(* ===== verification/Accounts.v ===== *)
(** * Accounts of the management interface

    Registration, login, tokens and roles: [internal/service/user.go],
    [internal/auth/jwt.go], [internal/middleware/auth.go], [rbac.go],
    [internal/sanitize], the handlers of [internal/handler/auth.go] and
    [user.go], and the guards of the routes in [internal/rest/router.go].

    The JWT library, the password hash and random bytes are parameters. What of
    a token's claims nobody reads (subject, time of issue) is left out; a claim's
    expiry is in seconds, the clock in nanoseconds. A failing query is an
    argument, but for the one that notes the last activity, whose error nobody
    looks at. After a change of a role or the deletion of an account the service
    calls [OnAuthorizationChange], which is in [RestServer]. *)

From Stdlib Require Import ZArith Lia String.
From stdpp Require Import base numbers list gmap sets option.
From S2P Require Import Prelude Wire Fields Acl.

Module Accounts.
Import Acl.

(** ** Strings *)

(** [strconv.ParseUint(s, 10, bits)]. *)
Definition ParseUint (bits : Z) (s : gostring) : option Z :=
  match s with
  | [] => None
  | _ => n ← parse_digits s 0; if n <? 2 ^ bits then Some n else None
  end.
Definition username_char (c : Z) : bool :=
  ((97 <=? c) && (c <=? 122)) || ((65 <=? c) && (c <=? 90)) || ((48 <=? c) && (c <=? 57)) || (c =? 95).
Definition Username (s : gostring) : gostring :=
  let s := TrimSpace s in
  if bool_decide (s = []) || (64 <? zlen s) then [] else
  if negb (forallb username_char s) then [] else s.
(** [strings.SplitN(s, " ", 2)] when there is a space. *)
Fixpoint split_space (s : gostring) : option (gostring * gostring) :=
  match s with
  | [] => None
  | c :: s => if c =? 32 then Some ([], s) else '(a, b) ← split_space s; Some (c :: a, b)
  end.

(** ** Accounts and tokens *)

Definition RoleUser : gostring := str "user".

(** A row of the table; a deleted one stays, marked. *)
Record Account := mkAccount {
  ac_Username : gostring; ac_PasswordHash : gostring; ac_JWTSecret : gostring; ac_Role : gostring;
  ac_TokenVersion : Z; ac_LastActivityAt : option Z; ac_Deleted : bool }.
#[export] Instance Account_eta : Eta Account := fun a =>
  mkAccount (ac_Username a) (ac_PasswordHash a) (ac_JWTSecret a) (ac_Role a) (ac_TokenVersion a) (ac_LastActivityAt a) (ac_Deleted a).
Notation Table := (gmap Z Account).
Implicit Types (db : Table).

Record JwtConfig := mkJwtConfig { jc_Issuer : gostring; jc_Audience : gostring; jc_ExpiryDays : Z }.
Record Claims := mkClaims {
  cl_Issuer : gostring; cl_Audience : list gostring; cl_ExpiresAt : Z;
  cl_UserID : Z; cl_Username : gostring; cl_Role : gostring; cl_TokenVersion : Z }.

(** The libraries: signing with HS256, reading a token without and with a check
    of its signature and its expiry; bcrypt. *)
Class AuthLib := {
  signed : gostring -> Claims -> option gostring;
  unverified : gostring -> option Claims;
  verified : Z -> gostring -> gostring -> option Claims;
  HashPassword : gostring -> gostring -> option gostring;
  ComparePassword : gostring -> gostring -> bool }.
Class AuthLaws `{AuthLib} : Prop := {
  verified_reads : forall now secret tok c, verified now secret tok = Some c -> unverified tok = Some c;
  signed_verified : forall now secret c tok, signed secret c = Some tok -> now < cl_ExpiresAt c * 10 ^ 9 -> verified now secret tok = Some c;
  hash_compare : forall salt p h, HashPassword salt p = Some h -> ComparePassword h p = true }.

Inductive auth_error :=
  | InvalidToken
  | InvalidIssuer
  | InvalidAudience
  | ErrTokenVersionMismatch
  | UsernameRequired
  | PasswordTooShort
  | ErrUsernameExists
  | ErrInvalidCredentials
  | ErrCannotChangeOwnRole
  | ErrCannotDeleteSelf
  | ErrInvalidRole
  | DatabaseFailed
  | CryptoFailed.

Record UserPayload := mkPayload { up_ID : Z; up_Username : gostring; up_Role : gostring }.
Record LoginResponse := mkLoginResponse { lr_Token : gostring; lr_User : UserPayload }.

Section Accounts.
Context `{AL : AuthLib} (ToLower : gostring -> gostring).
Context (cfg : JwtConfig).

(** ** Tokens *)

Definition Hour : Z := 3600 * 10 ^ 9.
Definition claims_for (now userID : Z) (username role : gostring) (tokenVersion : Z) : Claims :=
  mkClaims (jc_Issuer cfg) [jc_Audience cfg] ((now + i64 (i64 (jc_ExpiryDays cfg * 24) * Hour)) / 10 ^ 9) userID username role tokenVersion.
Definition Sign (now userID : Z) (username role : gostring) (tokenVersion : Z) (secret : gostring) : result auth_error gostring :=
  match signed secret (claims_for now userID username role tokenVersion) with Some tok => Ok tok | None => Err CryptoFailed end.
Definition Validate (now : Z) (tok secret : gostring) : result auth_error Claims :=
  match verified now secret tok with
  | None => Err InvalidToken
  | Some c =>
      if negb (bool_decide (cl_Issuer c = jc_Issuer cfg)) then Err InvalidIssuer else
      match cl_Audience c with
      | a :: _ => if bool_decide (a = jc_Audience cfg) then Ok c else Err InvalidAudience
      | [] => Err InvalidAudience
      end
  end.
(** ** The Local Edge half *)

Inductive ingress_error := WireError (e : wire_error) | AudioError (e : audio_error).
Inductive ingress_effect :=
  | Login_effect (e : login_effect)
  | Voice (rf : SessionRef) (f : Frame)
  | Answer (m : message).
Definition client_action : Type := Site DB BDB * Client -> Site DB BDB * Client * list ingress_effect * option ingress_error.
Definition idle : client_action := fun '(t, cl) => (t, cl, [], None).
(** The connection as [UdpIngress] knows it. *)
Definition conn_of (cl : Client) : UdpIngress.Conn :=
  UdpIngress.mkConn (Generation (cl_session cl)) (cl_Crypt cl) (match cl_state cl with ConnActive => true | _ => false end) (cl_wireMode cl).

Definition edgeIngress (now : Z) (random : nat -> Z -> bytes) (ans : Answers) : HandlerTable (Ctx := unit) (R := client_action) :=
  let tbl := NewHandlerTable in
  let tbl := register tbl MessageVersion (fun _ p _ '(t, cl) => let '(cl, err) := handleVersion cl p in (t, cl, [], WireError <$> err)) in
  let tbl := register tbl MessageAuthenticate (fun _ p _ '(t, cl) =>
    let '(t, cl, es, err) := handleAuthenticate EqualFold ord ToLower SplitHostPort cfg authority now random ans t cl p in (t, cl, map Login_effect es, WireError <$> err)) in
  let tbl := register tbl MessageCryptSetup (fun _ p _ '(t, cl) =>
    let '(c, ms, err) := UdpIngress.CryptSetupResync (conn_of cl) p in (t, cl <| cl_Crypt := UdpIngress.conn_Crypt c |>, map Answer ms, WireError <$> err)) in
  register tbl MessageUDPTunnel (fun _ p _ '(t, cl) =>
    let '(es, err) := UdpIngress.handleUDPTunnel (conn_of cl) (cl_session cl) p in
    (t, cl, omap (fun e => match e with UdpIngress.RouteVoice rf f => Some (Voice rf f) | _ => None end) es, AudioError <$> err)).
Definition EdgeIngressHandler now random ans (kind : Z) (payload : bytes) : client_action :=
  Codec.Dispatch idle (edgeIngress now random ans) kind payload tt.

^^^^

== Work to complete ==
For this exercise, please output exactly the lines above starting at the line with "Some (c :: a, b)" and ending at the line with "#[export] Instance Account_eta", ends included.

== Result for this exercise ==
  | c :: s => if c =? 32 then Some ([], s) else '(a, b) ← split_space s; Some (c :: a, b)
  end.

(** ** Accounts and tokens *)

Definition RoleUser : gostring := str "user".

(** A row of the table; a deleted one stays, marked. *)
Record Account := mkAccount {
  ac_Username : gostring; ac_PasswordHash : gostring; ac_JWTSecret : gostring; ac_Role : gostring;
  ac_TokenVersion : Z; ac_LastActivityAt : option Z; ac_Deleted : bool }.
#[export] Instance Account_eta : Eta Account := fun a =>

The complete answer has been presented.